TASK DIRECTIONS -> Whenever the word "nested" appears in a line of the data below, copy that line.

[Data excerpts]
********************
(** The life of an instrumented request up to and after its first
    completion event. *)
Lemma first_event_spec (cfg : config) (req : request)
    (others : list (evname * nat)) (clk : clock) (rt : runtime)
    (pre post : list action) (ev : evname) :
  shouldSkipPath (request_url req) (Some (skipPaths cfg)) = false →
  Forall (λ a, is_emit a = false) pre →
  let w0 := initial_world others clk rt in
  let c := mk_closure cfg req clk in
  let w1 := (lifecycle cfg req pre w0).2 in
  let w2 := (lifecycle cfg req (pre ++ [AEmit ev]) w0).2 in
  let wf := (lifecycle cfg req (pre ++ AEmit ev :: post) w0).2 in
  ∃ entry,
    build_entry c (res w1) (now w1) = Normal entry
    ∧ (lifecycle cfg req (pre ++ AEmit ev :: post) w0).1 = Normal tt
    ∧ armed c w1
    ∧ count is_entry (trace w1) = 0%nat
    ∧ others_only (listeners w2)
    ∧ others_only (listeners wf)
    ∧ count is_entry (trace wf) = 1%nat
    ∧ EEntry entry ∈ trace wf
    ∧ count is_emission (trace wf)
      = (if delivered_message c entry (res w1) is Some _ then 1 else 0)%nat.
Proof.
  intros Hs Hpre w0 c.
  destruct (handle_request_registers cfg req w0 Hs)
    as (wa & da & Ha & Hla & Hna & Hneta & _ & Hta & Hqa).
  destruct (run_script_quiet pre wa Hpre) as (w1 & d1 & H1 & Hl1 & Hn1 & Ht1 & Hq1).
  assert (Harm : armed c w1).
  { exists (listeners w0). split; [apply initial_others|]. now rewrite Hl1, Hla. }
  destruct (emit_armed ev c w1 Harm)
    as (entry & q & d & w2 & Hb & He & Hr2 & Hnow2 & Hnet2 & Hl2 & Ht2 & Hq2 & Hc1 & Hc2).
  destruct (run_script_others post w2 Hl2) as (wf & df & Hf & Hlf & Htf & Hqf).
  assert (E1 : lifecycle cfg req pre w0 = (Normal tt, w1))
    by now rewrite lifecycle_unfold, Ha.
  assert (E2 : lifecycle cfg req (pre ++ [AEmit ev]) w0 = (Normal tt, w2)).
  { rewrite lifecycle_unfold, Ha, run_script_app, H1. simpl. munfold. now rewrite He. }
  assert (Ef : lifecycle cfg req (pre ++ AEmit ev :: post) w0 = (Normal tt, wf)).
  { rewrite lifecycle_unfold, Ha, run_script_app, H1. simpl. munfold. now rewrite He. }
  cbv zeta. rewrite E1, E2, Ef. simpl.
  assert (Hw1 : trace w1 = da ++ d1) by (rewrite Ht1, Hta; reflexivity).
  assert (Hwf : trace wf = (da ++ d1) ++ q ++ EEntry entry :: d ++ df).
  { rewrite Htf, Ht2, Hw1. rewrite <- !app_assoc. reflexivity. }
  destruct (quiet_counts (da ++ d1)) as (Qa1 & Qa2 & _); [now apply Forall_app|].
  destruct (quiet_counts q Hq2) as (Qq1 & Qq2 & _).
  destruct (quiet_counts df Hqf) as (Qf1 & Qf2 & _).
  exists entry. repeat split; try assumption.
  1: now rewrite Hw1.
  all: rewrite count_app in Qa1, Qa2.
  - rewrite Hwf, !count_app, count_cons, count_app. simpl. lia.
  - rewrite Hwf. rewrite !elem_of_app. right; right. apply elem_of_cons. now left.
  - rewrite Hwf, !count_app, count_cons, count_app. simpl. lia.
Qed.
Lemma known_device_available (a : autocast_state) (dev : string) :
  known_device dev = true -> autocast_available a dev = true.
Proof. unfold known_device, autocast_available. now intros ->. Qed.

Lemma to_dtype (d : dtype) (t : Tensor) : t_dtype (to d t) = d.
Proof. unfold to. destruct (decide (t_dtype t = d)); [assumption | reflexivity]. Qed.

Lemma to_same (t : Tensor) : to (t_dtype t) t = t.
Proof. unfold to. destruct (decide (t_dtype t = t_dtype t)); [reflexivity | contradiction]. Qed.

Lemma promote_types_idem (d : dtype) : promote_types d d = d.
Proof. destruct d; reflexivity. Qed.

Lemma cast_run (tensor : Tensor) (p : process (gmap string norm_class)) :
  _cast_if_autocast_enabled tensor p =
  (if autocast_enabled (amp p) then
     if known_device (device tensor)
     then Ok (to (autocast_dtype (amp p) (device tensor)) tensor)
     else Raise NotImplementedError
   else Ok tensor, p).
Proof.
  unfold _cast_if_autocast_enabled, known_device, autocast_dtype. py_unfold.
  unfold bind, is_autocast_enabled. simpl.
  destruct (autocast_enabled (amp p)); [|reflexivity].
  destruct (device tensor =? "cuda")%string; [reflexivity|].
  destruct (device tensor =? "cpu")%string; reflexivity.
Qed.

Lemma cast_parameter_run (t : option Tensor) (p : process (gmap string norm_class)) :
  cast_parameter t p =
  (match t with
   | Some t =>
       match fst (_cast_if_autocast_enabled t p) with
       | Ok t' => Ok (Some t')
       | Raise e => Raise e
       end
   | None => Ok None
   end, p).
Proof.
  destruct t as [t|]; [|reflexivity].
  unfold cast_parameter. py_unfold. unfold bind.
  rewrite cast_run. simpl.
  destruct (autocast_enabled (amp p)); [|reflexivity].
  destruct (known_device (device t)); reflexivity.
Qed.

(** ** Properties of the precision cast *)

(** C4: the precision cast raises the unsupported-device error exactly
    when autocast is enabled and the device type of the tensor is neither
    "cuda" nor "cpu"; with autocast disabled it raises on no device. *)
Theorem cast_raises_iff (p : process (gmap string norm_class)) (tensor : Tensor) :
  (fst (_cast_if_autocast_enabled tensor p) = Raise NotImplementedError <->
   autocast_enabled (amp p) = true /\
   device tensor <> "cuda"%string /\ device tensor <> "cpu"%string) /\
  (autocast_enabled (amp p) = false ->
   forall e, fst (_cast_if_autocast_enabled tensor p) <> Raise e).
Proof.
  rewrite cast_run. unfold known_device. simpl.
  destruct (autocast_enabled (amp p)).
  - split; [|discriminate].
    destruct (String.eqb_spec (device tensor) "cuda") as [Hc|Hc];
      destruct (String.eqb_spec (device tensor) "cpu") as [Hp|Hp]; simpl;
      split; try discriminate; try tauto; intros (_ & H1 & H2); tauto.
  - split; [|intros _ e; discriminate].
    split; [discriminate | intros (H & _); discriminate].
Qed.

Lemma cast_raises_iff_witness :
  fst (_cast_if_autocast_enabled x_mps p_on) = Raise NotImplementedError.
Proof.
  apply (proj2 (proj1 (cast_raises_iff p_on x_mps))).
  repeat split; discriminate.
Defined.

(** C5: with autocast disabled the precision cast is the identity: it
    returns the tensor it was given and leaves the process as it was. *)
Theorem cast_identity_when_disabled
    (p : process (gmap string norm_class)) (tensor : Tensor) :
  autocast_enabled (amp p) = false ->
  _cast_if_autocast_enabled tensor p = (Ok tensor, p).
Proof. intros H. rewrite cast_run, H. reflexivity. Qed.

(** C6: with autocast enabled, a tensor on a cuda device is returned in
    the configured GPU autocast dtype and a tensor on a cpu device in the
    configured CPU autocast dtype. *)
Theorem cast_output_dtype (p : process (gmap string norm_class)) (tensor : Tensor) :
  autocast_enabled (amp p) = true ->
  (device tensor = "cuda"%string ->
   exists out, fst (_cast_if_autocast_enabled tensor p) = Ok out /\
               t_dtype out = autocast_gpu_dtype (amp p)) /\
  (device tensor = "cpu"%string ->
   exists out, fst (_cast_if_autocast_enabled tensor p) = Ok out /\
               t_dtype out = autocast_cpu_dtype (amp p)).
Proof.
  intros H. rewrite cast_run, H. unfold known_device, autocast_dtype.
  split; intros ->; simpl; eexists; (split; [reflexivity | apply to_dtype]).
Qed.

(** ** rms_norm computes the formula *)

Lemma autocast_float32_run {G} (t : Tensor) (p : process G) :
  autocast_float32 t p =
  (Ok (if autocast_applies (amp p) t
       then mkTensor float32 (device t) (nmap (map (round_to float32)) (value t))
       else t), p).
Proof.
  unfold autocast_float32, bind, is_autocast_enabled, ret, autocast_applies.
  simpl. f_equal. f_equal.
  destruct (autocast_enabled (amp p) && (device t =? "cuda")%string); simpl;
    [|reflexivity].
  destruct t as [d dev v]. destruct d; reflexivity.
Qed.

Lemma nmap_map_id {A} (v : nested (list A)) : nmap (map id) v = v.
Proof.
  rewrite (nmap_ext _ (fun r => r)); [apply nmap_id|]. intros r. apply map_id.
Qed.

Lemma nmap_map_map {A B C} (f : A -> B) (g : B -> C) (v : nested (list A)) :
  nmap (map g) (nmap (map f) v) = nmap (map (fun x => g (f x))) v.
Proof.
  rewrite nmap_nmap. apply nmap_ext. intros r. apply List.map_map.
Qed.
********************
RESULT ->
Lemma nmap_map_id {A} (v : nested (list A)) : nmap (map id) v = v.
Lemma nmap_map_map {A B C} (f : A -> B) (g : B -> C) (v : nested (list A)) :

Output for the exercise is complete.